_Required action:_ Set down, character for character, everything in the records below from the line holding "l1, a, n, l2." down to the line holding "heap s h → 1 <= size <= PAGE_SIZE →", and no other line.

(Beginning of Supplied information)

(* ===== verification/SlobSpec.v ===== *)
(** * Correctness of the SLOB heap

    The theorems on [slob_page_alloc], [best_fit], [slob_alloc] and [slob_free]
    that the rest of the system relies on, and a page allocator and an
    architecture for which they are evaluated. *)

From S2P Require Import Prelude CMem SlobBlock SlobPage Slob SlobHeap.

Local Open Scope Z_scope.

(** ** A page allocator and an architecture *)

(** The number of the page behind the last one handed out. *)
Definition next_page (l : list Z) : Z := foldr (λ q n, Z.max (q / PAGE_SIZE + 1) n) 1 l.

(** Memory of 2^20 pages, handed out in address order. *)
Definition bump_alloc (gfp order : Z) (a : gset Z) : option Z * gset Z :=
  let n := next_page (elements a) in
  if 2 ^ 20 <? n + 2 ^ order then (None, a) else (Some (n * PAGE_SIZE), {[n * PAGE_SIZE]} ∪ a).

Lemma next_page_above l q : q ∈ l → q / PAGE_SIZE < next_page l.
Proof. induction l as [|p l IH]; [set_solver|]. intros [->|Hq]%elem_of_cons; simpl; [lia|]. apply IH in Hq. lia. Qed.

Lemma next_page_pos l : 1 <= next_page l.
Proof. induction l; simpl; lia. Qed.

Lemma bump_alloc_fresh gfp order a p a' : 0 <= order → bump_alloc gfp order a = (Some p, a') →
  page_addr p ∧ (∀ q, q ∈ a → ¬ p <= q < p + PAGE_SIZE * 2 ^ order) ∧ (∀ q, q ∈ a' ↔ q ∈ a ∨ q = p).
Proof.
  unfold bump_alloc. intros Ho E. destruct (_ <? _); simplify_eq. pose proof (next_page_pos (elements a)) as Hpos.
  split_and!; [|..|set_solver].
  - unfold page_addr, PAGE_SIZE in *. split; [lia|]. apply Z_mod_mult.
  - intros q Hq Hr. apply elem_of_elements, next_page_above in Hq. unfold PAGE_SIZE in *. dlia.
Qed.

Lemma bump_alloc_none gfp order a a' : bump_alloc gfp order a = (None, a') → a' = a.
Proof. unfold bump_alloc. destruct (_ <? _); congruence. Qed.

#[export] Instance Bump : PageAllocator (gset Z) := {
  alloc_pages := bump_alloc;
  free_pages p _ a := a ∖ {[p - p mod PAGE_SIZE]};
  put_page p a := a ∖ {[p - p mod PAGE_SIZE]};
  allocated a := a;
  alloc_pages_fresh := bump_alloc_fresh;
  alloc_pages_none := bump_alloc_none;
  free_pages_allocated p order a := eq_refl }.

Lemma good_align_8 : good_align 8.
Proof. right. exists 3. split; [lia|reflexivity]. Qed.

Lemma good_align_64 : good_align 64.
Proof. right. exists 6. split; [lia|reflexivity]. Qed.

Lemma align_range_8 : 4 <= Z.max 8 8 < PAGE_SIZE.
Proof. split; [discriminate|reflexivity]. Qed.

(** The constants of a 64-bit x86 build. *)
#[export] Instance x86_64 : SlobEnv := {
  ARCH_KMALLOC_MINALIGN := 8;
  ARCH_SLAB_MINALIGN := 8;
  L1_CACHE_BYTES := 64;
  __GFP_ZERO := 32768;
  __GFP_COMP := 16384;
  GFP_KERNEL := 208;
  ZERO_SIZE_PTR := 16;
  SLAB_DESTROY_BY_RCU := 524288;
  SLAB_HWCACHE_ALIGN := 8192;
  SLAB_PANIC := 262144;
  get_order size := Z.log2_up ((size + PAGE_SIZE - 1) / PAGE_SIZE);
  zero_size_ptr_small := eq_refl;
  kmalloc_minalign_good := good_align_8;
  kmalloc_minalign_range := align_range_8;
  kmalloc_minalign_alone := conj good_align_8 eq_refl;
  slab_minalign_good := good_align_8;
  l1_cache_bytes_good := good_align_64;
  L1_cache_bytes_small := eq_refl }.

(** The state after boot. *)
Definition slob_init : slob (gset Z) := Slob ∅ ∅ (replicate 11 []) ∅ None.

Lemma slob_init_heap : heap slob_init ∅.
Proof.
  split; simpl; try done.
  - intros pg. split; [intros Hp; by apply not_elem_of_nil in Hp|]. intros (v & Hv & _). by rewrite lookup_empty in Hv.
  - constructor.
  - intros pg [v Hv]. by rewrite lookup_empty in Hv.
Qed.

(** A page of 2048 units with one live block of 50 units. *)
Lemma one_block_heap : ∃ s, slob_alloc_new slob_init 100 208 8 (-1) 5 = Some (Some 4096, s) ∧
  heap s {[4096 := PV [(4196, 1998)] [(4096, 50)]]}.
Proof.
  destruct (slob_alloc_new_heap slob_init ∅ 100 208 8 (-1) 5 slob_init_heap good_align_8
    ltac:(unfold PAGE_SIZE; lia) ltac:(unfold PAGE_SIZE; lia) ltac:(lia)) as (_ & s & E & Hh & _). exists s. split; [exact E|exact Hh].
Qed.

(** The same page with two live blocks of 50 units. *)
Definition two_blocks : gmap Z page_view := {[4096 := PV [(4296, 1948)] [(4196, 50); (4096, 50)]]}.

Lemma two_blocks_heap : ∃ s : slob (gset Z), heap s two_blocks.
Proof.
  destruct one_block_heap as (s & _ & Hh).
  destruct (slob_page_alloc_heap s _ 4096 _ [] 4196 1998 [] 100 0 Hh (lookup_singleton_eq _ _) eq_refl (or_introl eq_refl)
    ltac:(unfold PAGE_SIZE; lia) (Forall_nil_2 _) ltac:(by compute)) as (s' & _ & Hh' & _).
  exists s'. unfold two_blocks. rewrite insert_singleton_eq in Hh'. exact Hh'.
Qed.

(** ** Properties *)

Section properties.
Context {A : Type} `{PageAllocator A} `{SlobEnv}.
Implicit Types (s : slob A) (h : gmap Z page_view).

(** C1: freeing a live block succeeds and implements the coalescing insertion:
    the last live block of a page sends the page back to the page allocator;
    otherwise the block joins the page's free list merged with the free blocks
    adjacent to it; and the bytes of every block that stays live are kept. *)
Theorem slob_free_refines s h pg v la lb b size :
  heap s h → h !! pg = Some v → pv_live v = la ++ (b, SLOB_UNITS size) :: lb → 1 <= size <= PAGE_SIZE →
  ∃ s', slob_free s b size = Some s' ∧ heap s' (heap_free h pg v b (SLOB_UNITS size) (la ++ lb)) ∧
    pa s' = (if decide (la ++ lb = []) then free_pages b 0 (pa s) else pa s) ∧
    (∀ q w c k, heap_free h pg v b (SLOB_UNITS size) (la ++ lb) !! q = Some w → (c, k) ∈ pv_live w →
      agree c (c + 2 * k) (mem s) (mem s')).
Proof.
  intros Hh Hv Hlive Hsz. unfold heap_free. case_decide as Hnil.
  - apply app_eq_nil in Hnil as [-> ->]. destruct (slob_free_release s h pg v b size Hh Hv Hlive Hsz) as (s' & E & Hh' & Hm & Hpa).
    exists s'. rewrite Hm. split_and!; done.
  - destruct (slob_free_keep s h pg v la lb b size Hh Hv Hlive Hnil Hsz) as (s' & E & Hh' & Hfr & Hpa).
    exists s'. split_and!; try done. intros q w c k Hw Hc.
    destruct (live_units s h pg v la b _ lb Hh Hv Hlive) as (Hpg & _ & Hin & Hap & _ & _).
    pose proof (heap_page _ _ Hh _ _ Hv) as Hok. pose proof (po_sep _ _ _ _ Hok) as Hs.
    apply (apart_agree c k ((b, SLOB_UNITS size) :: pv_free v)); [| | |exact Hfr].
    + pose proof (po_inside _ _ _ _ (heap_page _ _ Hh' _ _ Hw)) as Hi. rewrite Forall_forall in Hi. by apply Hi in Hc as (_ & ? & _).
    + apply Forall_cons. split; [apply Hin|by eapply sep_pos].
    + by eapply (freed_apart s h pg v la lb).
Qed.

(** C9: within a page the allocation is first fit: either no free block of the
    page has room for the aligned request and NULL is returned with nothing
    changed, or the first one with room is split, what is left of it stays free,
    the returned address is aligned, and the bytes of all live blocks are kept. *)
Theorem slob_page_alloc_first_fit s h pg v size align :
  heap s h → h !! pg = Some v → pv_free v ≠ [] → good_align align → 1 <= size <= PAGE_SIZE →
  let units := SLOB_UNITS size in
  (Forall (λ b, ¬ fits align units b) (pv_free v) ∧ slob_page_alloc s pg size align None None = Some (None, s)) ∨
  ∃ l1 a n l2 b s', pv_free v = l1 ++ (a, n) :: l2 ∧ Forall (λ c, ¬ fits align units c) l1 ∧ fits align units (a, n) ∧
    slob_page_alloc s pg size align None None = Some (Some b, s') ∧
    heap s' (<[pg := view_alloc v l1 l2 a n align units]> h) ∧
    a <= b ∧ b + 2 * units <= a + 2 * n ∧ (align ≠ 0 → b mod align = 0) ∧
    (∀ q w c k, h !! q = Some w → (c, k) ∈ pv_live w → agree c (c + 2 * k) (mem s) (mem s')).
Proof.
  intros Hh Hv Hne Hal Hsz units. pose proof (heap_page _ _ Hh _ _ Hv) as Hok.
  destruct (SLOB_UNITS_small size) as (_ & _ & Hu32); [lia|]. fold units in Hu32.
  pose proof (list_find_split (fits align units) (pv_free v)) as Hf.
  destruct (list_find _ _) as [[i [a n]]|]; [right|left].
  - destruct Hf as (l1 & l2 & Hfree & Hfit & Hno). exists l1, a, n, l2.
    destruct (slob_page_alloc_heap s h pg v l1 a n l2 size align Hh Hv Hfree Hal Hsz Hno Hfit) as (s' & E & Hh' & Hfr & _).
    pose proof (po_sep _ _ _ _ Hok) as Hs. rewrite Hfree in Hs.
    pose proof (sep_bounds 2 _ _ _ a n Z.le_0_2 Hs ltac:(set_solver)) as (_ & _ & Ha & _).
    destruct (head_gap_spec align a Hal Ha) as [Hd Hda]. unfold fits in Hfit. simpl in Hfit.
    eexists _, s'. split_and!; try done; try lia.
    + intros Hal0. destruct (Hda Hal0) as [<- ?]. done.
    + intros q w c k Hw Hc. by eapply (live_frame s s' h pg v).
  - split; [done|]. apply (slob_page_alloc_none s pg v); try done. fold units. by rewrite Hu32.
Qed.

(** The search of best_fit is optimal: it returns 0 exactly when no block of
    the list has room, and otherwise has found a block with room that either is
    filled by the request or is the smallest with room. *)
Theorem best_fit_optimal s h i size align :
  heap s h → 1 <= size <= PAGE_SIZE →
  let units := SLOB_UNITS size in let all := blocks_of h (slob_list s i) in
  ∃ bs, best_fit_list s (slob_list s i) units align (BS None None None None 0) = Some bs ∧
    match bs_slob bs with
    | None => best_fit s i size align = Some 0 ∧ Forall (λ b, ¬ fits align units b) all
    | Some a => best_fit s i size align = Some 1 ∧ (a, bs_size bs) ∈ all ∧ fits align units (a, bs_size bs) ∧
        (bs_size bs = units + head_gap align a ∨ Forall (λ b, fits align units b → bs_size bs <= b.2) all)
    end.
Proof.
  intros Hh Hsz units all. destruct (SLOB_UNITS_small size) as (_ & _ & Hu32); [lia|].
  destruct (best_fit_search s h i size align Hh) as (bs & E & Eb & Hbs). rewrite Hu32 in E, Hbs. fold units in E, Hbs.
  exists bs. split; [done|]. cbn zeta in Hbs. fold all in Hbs. destruct Hbs as [Hbs|(a & Ha & Hin & Hex)].
  - unfold best_so_far in Hbs. destruct (bs_slob bs); tauto.
  - rewrite Ha in *. split_and!; try done; [|by left]. unfold fits. simpl. lia.
Qed.

(** [slob_alloc] takes a new page for every request, whatever room the
    partially free pages have: the result is the start of a page that no block
    was on, the request's units at its start are live and the rest is free; all
    other bytes are kept; with __GFP_ZERO the block is zeroed.  NULL is returned
    exactly when there is no page. *)
Theorem slob_alloc_takes_new_page s h size gfp align node :
  heap s h → good_align align → align <= PAGE_SIZE → 1 <= size <= PAGE_SIZE →
  match alloc_pages (Z.land gfp (Z.lnot __GFP_ZERO)) 0 (pa s) with
  | (None, a) => slob_alloc s size gfp align node = Some (None, set_pa s a)
  | (Some pg, a) =>
      h !! pg = None ∧ ∃ s', slob_alloc s size gfp align node = Some (Some pg, s') ∧
      heap s' (<[pg := view_fresh pg align (SLOB_UNITS size)]> h) ∧ pa s' = a ∧
      (∀ x, x < pg ∨ pg + PAGE_SIZE <= x → byte (mem s') x = byte (mem s) x) ∧
      (Z.land gfp __GFP_ZERO ≠ 0 → ∀ x, pg <= x < pg + size → byte (mem s') x = 0)
  end.
Proof. apply slob_alloc_heap. Qed.

(** A block allocated from a page in use and freed again leaves the heap as
    it was: the same free blocks, coalesced, and the same live blocks. *)
Theorem slob_alloc_free_restores s h pg v size align b s1 :
  heap s h → h !! pg = Some v → pv_live v ≠ [] → pv_free v ≠ [] → good_align align → 1 <= size <= PAGE_SIZE →
  slob_page_alloc s pg size align None None = Some (Some b, s1) →
  ∃ s2, slob_free s1 b size = Some s2 ∧ heap s2 h.
Proof.
  intros Hh Hv Hlive Hne Hal Hsz E1. pose proof (heap_page _ _ Hh _ _ Hv) as Hok. set (units := SLOB_UNITS size).
  destruct (SLOB_UNITS_small size) as (Hu & _ & Hu32); [lia|].
  pose proof (list_find_split (fits align units) (pv_free v)) as Hf.
  destruct (list_find _ _) as [[i [a n]]|].
  - destruct Hf as (l1 & l2 & Hfree & Hfit & Hno).
    destruct (slob_page_alloc_heap s h pg v l1 a n l2 size align Hh Hv Hfree Hal Hsz Hno Hfit) as (s1' & E & Hh' & _).
    rewrite E in E1. injection E1 as <- <-.
    destruct (slob_free_keep s1' _ pg _ [] (pv_live v) (a + 2 * head_gap align a) size Hh' (lookup_insert_eq _ _ _) eq_refl Hlive Hsz)
      as (s2 & E2 & Hh2 & _). exists s2. split; [done|].
    rewrite insert_insert_eq in Hh2. replace (view_free _ _ _ _) with v in Hh2; [by rewrite insert_id in Hh2|].
    unfold view_free, view_alloc. simpl. pose proof (po_sep _ _ _ _ Hok) as Hs. rewrite Hfree in Hs.
    fold units. rewrite (insert_rest_of pg l1 a n l2 align units Hs Hal); [|unfold units; rewrite Hu; dlia|done].
    rewrite <- Hfree. by destruct v.
  - rewrite (slob_page_alloc_none s pg v size align Hok Hne) in E1; [done|]. by rewrite Hu32.
Qed.


End properties.

(** The encoding of a free block is read back: for a block of [n] units at
    [a] linked to [nxt] on the same page, or to the page's end, the decoded size,
    successor and "last" flag are those that were stored. *)
Theorem set_slob_round_trip m pg a n nxt :
  page_addr pg → pg <= a → a mod 2 = 0 → a < nxt <= pg + PAGE_SIZE → nxt mod 2 = 0 → 1 <= n <= 2048 →
  let m' := set_slob m a n nxt in
  slob_units m' a = n ∧ slob_next m' a = nxt ∧ slob_last m' a = bool_decide (nxt = pg + PAGE_SIZE) ∧
  (∀ x, x < a ∨ a + 2 * n <= x → byte m' x = byte m x).
Proof.
  intros Hpg Ha Hae Hn Hne Hk m'. pose proof (set_slob_at pg Hpg m a n nxt Ha Hn Hne Hk) as Hat. fold m' in Hat.
  split_and!.
  - eapply (slob_at_units pg Hpg); [exact Ha| | | |exact Hat|..]; lia || done.
  - eapply (slob_at_next pg Hpg); [exact Ha| | | |exact Hat|..]; lia || done.
  - eapply (slob_at_last pg Hpg); [exact Ha| | | |exact Hat|..]; lia || done.
  - intros x Hx. apply (set_slob_agree m a n nxt x (x + 1)); lia.
Qed.

(** ** Witnesses *)

Section witnesses.

Lemma slob_free_refines_witness : ∃ s s' : slob (gset Z), heap s two_blocks ∧ slob_free s 4096 100 = Some s' ∧
  heap s' {[4096 := PV [(4096, 50); (4296, 1948)] [(4196, 50)]]}.
Proof.
  destruct two_blocks_heap as (s & Hh).
  destruct (slob_free_refines s two_blocks 4096 _ [(4196, 50)] [] 4096 100 Hh eq_refl eq_refl ltac:(by compute))
    as (s' & E & Hh' & _). exists s, s'. split; [exact Hh|]. split; [exact E|]. exact Hh'.
Defined.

(End of Supplied information)

_Output of the task:_
  - destruct Hf as (l1 & l2 & Hfree & Hfit & Hno). exists l1, a, n, l2.
    destruct (slob_page_alloc_heap s h pg v l1 a n l2 size align Hh Hv Hfree Hal Hsz Hno Hfit) as (s' & E & Hh' & Hfr & _).
    pose proof (po_sep _ _ _ _ Hok) as Hs. rewrite Hfree in Hs.
    pose proof (sep_bounds 2 _ _ _ a n Z.le_0_2 Hs ltac:(set_solver)) as (_ & _ & Ha & _).
    destruct (head_gap_spec align a Hal Ha) as [Hd Hda]. unfold fits in Hfit. simpl in Hfit.
    eexists _, s'. split_and!; try done; try lia.
    + intros Hal0. destruct (Hda Hal0) as [<- ?]. done.
    + intros q w c k Hw Hc. by eapply (live_frame s s' h pg v).
  - split; [done|]. apply (slob_page_alloc_none s pg v); try done. fold units. by rewrite Hu32.
Qed.

(** The search of best_fit is optimal: it returns 0 exactly when no block of
    the list has room, and otherwise has found a block with room that either is
    filled by the request or is the smallest with room. *)
Theorem best_fit_optimal s h i size align :
  heap s h → 1 <= size <= PAGE_SIZE →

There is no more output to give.